▶ [Directions for this task]
Out of the material that follows, write out exactly the lines from the line with "destruct (write_all_desc r" to the line with "rewrite Ez in", both ends included, and no others.

▶ [Records to use]
Lemma write_desc_shape r i v : ring_shape r -> ring_shape (write_desc r i v).
Proof. intros []. constructor; cbn; try done. unfold zlen in *. by rewrite length_insert. Qed.
Lemma write_all_same r producer i l :
  ring_shape r ->
  let r' := write_all r producer i l in
  ring_shape r' /\ rg_producer r' = rg_producer r /\ rg_consumer r' = rg_consumer r /\ rg_entries r' = rg_entries r
  /\ rg_flags r' = rg_flags r.
Proof.
  revert r i. induction l as [|v l IH]; intros r i Sh; cbn [write_all]; [done|].
  destruct (IH (write_desc r (u32 (producer + i)) v) (i + 1) (write_desc_shape _ _ _ Sh)) as (Sh' & E1 & E2 & E3 & E4).
  by rewrite E1, E2, E3, E4.
Qed.
(** Writing [l] changes exactly the slots of the counters [producer + i] on. *)
Lemma write_all_desc r producer i l :
  ring_shape r -> zlen l <= rg_entries r ->
  (forall k v, l !! k = Some v ->
     rg_desc (write_all r producer i l) !! Z.to_nat (index r (u32 (producer + i + Z.of_nat k))) = Some v)
  /\ (forall c, (forall k, (k < length l)%nat -> index r (u32 c) <> index r (u32 (producer + i + Z.of_nat k))) ->
      rg_desc (write_all r producer i l) !! Z.to_nat (index r (u32 c)) = rg_desc r !! Z.to_nat (index r (u32 c))).
Proof.
  revert r i. induction l as [|v l IH]; intros r i Sh L; cbn [write_all]; [done|].
  set (r1 := write_desc r (u32 (producer + i)) v). pose proof (write_desc_shape r (u32 (producer + i)) v Sh) as S1.
  rewrite zlen_cons in L. destruct (IH r1 (i + 1) S1 ltac:(cbn; lia)) as [In Out].
  change (index r1) with (index r) in *.
  assert (rg_desc r1 !! Z.to_nat (index r (u32 (producer + i))) = Some v) as E1.
  { cbn. apply list_lookup_insert_eq. pose proof (index_range r (producer + i) Sh). pose proof (sh_desc r Sh). unfold zlen in *. lia. }
  split.
  - intros [|k] w Hk; cbn in Hk.
    + injection Hk as ->. rewrite Z.add_0_r. rewrite Out; [done|]. intros k Hk E. apply index_inj in E; [lia|done|].
      unfold zlen in L. lia.
    + replace (producer + i + Z.of_nat (S k)) with (producer + (i + 1) + Z.of_nat k) by lia. by apply In.
  - intros c Hc. rewrite Out.
    + cbn. apply list_lookup_insert_ne. specialize (Hc 0%nat ltac:(cbn; lia)). rewrite Z.add_0_r in Hc.
      pose proof (index_range r c Sh). pose proof (index_range r (producer + i) Sh). lia.
    + intros k Hk. specialize (Hc (S k) ltac:(cbn; lia)).
      by replace (producer + (i + 1) + Z.of_nat k) with (producer + i + Z.of_nat (S k)) by lia.
Qed.
Lemma u32_idem x : u32 (u32 x) = u32 x.
Proof. unfold u32. apply Z.mod_mod. done. Qed.
Lemma holds_producer r l : holds r l -> rg_producer r = u32 (rg_consumer r + zlen l).
Proof.
  intros [Sh E _ _]. rewrite E. unfold ring_count. rewrite Z.add_comm, u32_add_l.
  replace (rg_producer r - rg_consumer r + rg_consumer r) with (rg_producer r) by lia.
  symmetry. apply u32_small, Sh.
Qed.
(** Publishing appends to the queue. *)
Lemma publish_holds r l vs :
  holds r l -> zlen l + zlen vs <= rg_entries r ->
  holds (publish r (rg_producer r) vs).1 (l ++ vs)
  /\ rg_producer (publish r (rg_producer r) vs).1 = (publish r (rg_producer r) vs).2
  /\ rg_consumer (publish r (rg_producer r) vs).1 = rg_consumer r
  /\ rg_entries (publish r (rg_producer r) vs).1 = rg_entries r.
Proof.
  intros Hh L. pose proof (holds_producer r l Hh) as Ep. destruct Hh as [Sh E Rm Ds]. unfold publish. cbn [fst snd].
  pose proof (zlen_nonneg l). pose proof (zlen_nonneg vs). pose proof (entries_bounds r Sh) as [B _].
  destruct (write_all_same r (rg_producer r) 0 vs Sh) as (S1 & E1 & E2 & E3 & _).
  destruct (write_all_desc r (rg_producer r) 0 vs Sh ltac:(lia)) as [In Out].
  destruct (0 <? zlen vs) eqn:Ev; bools.
  2:{ assert (vs = []) as -> by (destruct vs; [done|rewrite zlen_cons in Ev; pose proof (zlen_nonneg vs); lia]).
      cbn [write_all]. rewrite app_nil_r. change (zlen []) with 0. rewrite Z.add_0_r.
      split; [by constructor|]. split; [symmetry; apply u32_small, Sh|done]. }
  set (r1 := write_all r (rg_producer r) 0 vs) in *. split; [|by cbn]. constructor.
  - destruct S1. constructor; cbn; try done. apply u32_range.
  - rewrite zlen_app. unfold ring_count. cbn. rewrite E2, Ep, u32_add_l, u32_sub_l. rewrite u32_small; [lia|].
    unfold W32. lia.
  - rewrite zlen_app. cbn. lia.
  - intros i v Hi. rewrite (index_same r) by done. cbn [rg_consumer rg_desc setter eta_Ring]. rewrite E2.
    apply lookup_app_Some in Hi as [Hi|[Hi Hv]].
    + rewrite Out; [by apply Ds|]. intros k Hk Ex. pose proof (lookup_lt_Some _ _ _ Hi).
      assert (index r (u32 (rg_producer r + 0 + Z.of_nat k)) = index r (u32 (rg_consumer r + zlen l + Z.of_nat k))) as Ez.
      { rewrite Z.add_0_r, Ep, u32_add_l. done. }
      rewrite Ez in Ex. apply index_inj in Ex; [|done|]; unfold zlen in *; lia.
    + specialize (In _ _ Hv). rewrite Z.add_0_r, Ep, u32_add_l in In.
      replace (rg_consumer r + Z.of_nat i) with (rg_consumer r + zlen l + Z.of_nat (i - length l)) by (unfold zlen; lia).
      done.
Qed.
(** The other side takes [n] descriptors. *)
Lemma advance_holds r l (n : Z) :
  holds r l -> 0 <= n <= zlen l -> holds (r <| rg_consumer := u32 (rg_consumer r + n) |>) (drop (Z.to_nat n) l).
Proof.
  intros Hh Hn. pose proof (holds_producer r l Hh) as Ep. destruct Hh as [Sh E Rm Ds].
  pose proof (entries_bounds r Sh) as [B _].
  assert (zlen (drop (Z.to_nat n) l) = zlen l - n) as El by (unfold zlen in *; rewrite length_drop; lia).
  constructor; cbn.
  - destruct Sh. constructor; cbn; try done. apply u32_range.
  - rewrite El. unfold ring_count. cbn. rewrite u32_sub_r, Ep, u32_sub_l. rewrite u32_small; [lia|]. unfold W32. lia.
  - lia.
  - intros i v Hi. rewrite lookup_drop in Hi. specialize (Ds _ _ Hi). rewrite (index_same r) by done. rewrite u32_add_l. replace (rg_consumer r + n + Z.of_nat i) with (rg_consumer r + Z.of_nat (Z.to_nat n + i)) by lia. done.
Qed.
Lemma release_holds r l n :
  holds r l -> 0 <= n <= zlen l ->
  holds (release r (rg_consumer r) n).1 (drop (Z.to_nat n) l)
  /\ rg_consumer (release r (rg_consumer r) n).1 = (release r (rg_consumer r) n).2.
Proof.
  intros Hh Hn. unfold release. cbn [fst snd]. destruct (0 <? n) eqn:En; bools.
  - split; [by apply advance_holds|done].
  - assert (n = 0) as -> by lia. split; [done|]. rewrite Z.add_0_r. symmetry. apply u32_small, Hh.
Qed.
(** Reading finds the oldest descriptors. *)
Lemma read_all_holds r l i n :
  holds r l -> (i + n <= length l)%nat -> read_all r (rg_consumer r) (Z.of_nat i) n = Ok (take n (drop i l)).
Proof.
  intros Hh. revert i. induction n as [|n IH]; intros i L; cbn [read_all]; [done|].
  destruct (lookup_lt_is_Some_2 l i ltac:(lia)) as [v Hv]. pose proof (index_range r (rg_consumer r + Z.of_nat i) (ho_shape _ _ Hh)).
  unfold read_desc. rewrite (get_at_ok _ _ v); [|lia|by apply Hh]. cbn [obind].
  replace (Z.of_nat i + 1) with (Z.of_nat (S i)) by lia. rewrite IH by lia. cbn [obind]. by rewrite (drop_S l v i Hv).
Qed.
(** The loop reads what the batch reads. *)
Lemma pop_loop_eq room r producer consumer :
  0 <= producer < W32 -> 0 <= consumer < W32 ->
  let n := Z.min (Z.of_nat room) (u32 (producer - consumer)) in
  pop_loop room r producer consumer
  = let* l := read_all r consumer 0 (Z.to_nat n) in Ok (l, u32 (consumer + n)).
Proof.
  intros Hp. revert consumer. 
  assert (forall c i n, read_all r (u32 (c + 1)) i n = read_all r c (i + 1) n) as Shift.
  { intros c i n. revert i. induction n as [|n IH]; intros i; cbn [read_all]; [done|]. rewrite u32_add_l, IH.
    replace (c + 1 + i) with (c + (i + 1)) by lia. done. }
  induction room as [|room IH]; intros consumer Hc; cbn [pop_loop].
  - rewrite Z.min_l by apply u32_range. cbn. rewrite Z.add_0_r, u32_small by done. by destruct (_ =? _).
  - destruct (consumer =? producer) eqn:E; bools.
    + subst. rewrite Z.sub_diag. change (u32 0) with 0. rewrite Z.min_r by lia. cbn. by rewrite Z.add_0_r, u32_small.
    + set (d := u32 (producer - consumer)).
      assert (1 <= d) as Hd.
      { pose proof (u32_range (producer - consumer)). destruct (Z.eq_dec d 0) as [E0|]; [|lia].
        unfold d, u32 in E0. apply Z.mod_divide in E0 as [q Hq]; [|done]. unfold W32 in *. nia. }
      assert (u32 (producer - u32 (consumer + 1)) = d - 1) as Ed.
      { rewrite u32_sub_r. unfold d. replace (producer - (consumer + 1)) with (producer - consumer - 1) by lia.
        rewrite <- u32_sub_l. fold d. apply u32_small. pose proof (u32_range (producer - consumer)). lia. }
      rewrite IH by apply u32_range. rewrite Ed.
      replace (Z.to_nat (Z.min (Z.of_nat (S room)) d)) with (S (Z.to_nat (Z.min (Z.of_nat room) (d - 1)))) by lia.
      cbn [read_all]. rewrite Z.add_0_r, (u32_small consumer) by done. destruct (read_desc r consumer); try done. cbn [obind].
      rewrite Shift. destruct (read_all r consumer (0 + 1) _); try done. cbn [obind]. do 2 f_equal. rewrite u32_add_l. f_equal. lia.
Qed.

▶ [Answer]
  destruct (write_all_desc r (rg_producer r) 0 vs Sh ltac:(lia)) as [In Out].
  destruct (0 <? zlen vs) eqn:Ev; bools.
  2:{ assert (vs = []) as -> by (destruct vs; [done|rewrite zlen_cons in Ev; pose proof (zlen_nonneg vs); lia]).
      cbn [write_all]. rewrite app_nil_r. change (zlen []) with 0. rewrite Z.add_0_r.
      split; [by constructor|]. split; [symmetry; apply u32_small, Sh|done]. }
  set (r1 := write_all r (rg_producer r) 0 vs) in *. split; [|by cbn]. constructor.
  - destruct S1. constructor; cbn; try done. apply u32_range.
  - rewrite zlen_app. unfold ring_count. cbn. rewrite E2, Ep, u32_add_l, u32_sub_l. rewrite u32_small; [lia|].
    unfold W32. lia.
  - rewrite zlen_app. cbn. lia.
  - intros i v Hi. rewrite (index_same r) by done. cbn [rg_consumer rg_desc setter eta_Ring]. rewrite E2.
    apply lookup_app_Some in Hi as [Hi|[Hi Hv]].
    + rewrite Out; [by apply Ds|]. intros k Hk Ex. pose proof (lookup_lt_Some _ _ _ Hi).
      assert (index r (u32 (rg_producer r + 0 + Z.of_nat k)) = index r (u32 (rg_consumer r + zlen l + Z.of_nat k))) as Ez.
      { rewrite Z.add_0_r, Ep, u32_add_l. done. }
      rewrite Ez in Ex. apply index_inj in Ex; [|done|]; unfold zlen in *; lia.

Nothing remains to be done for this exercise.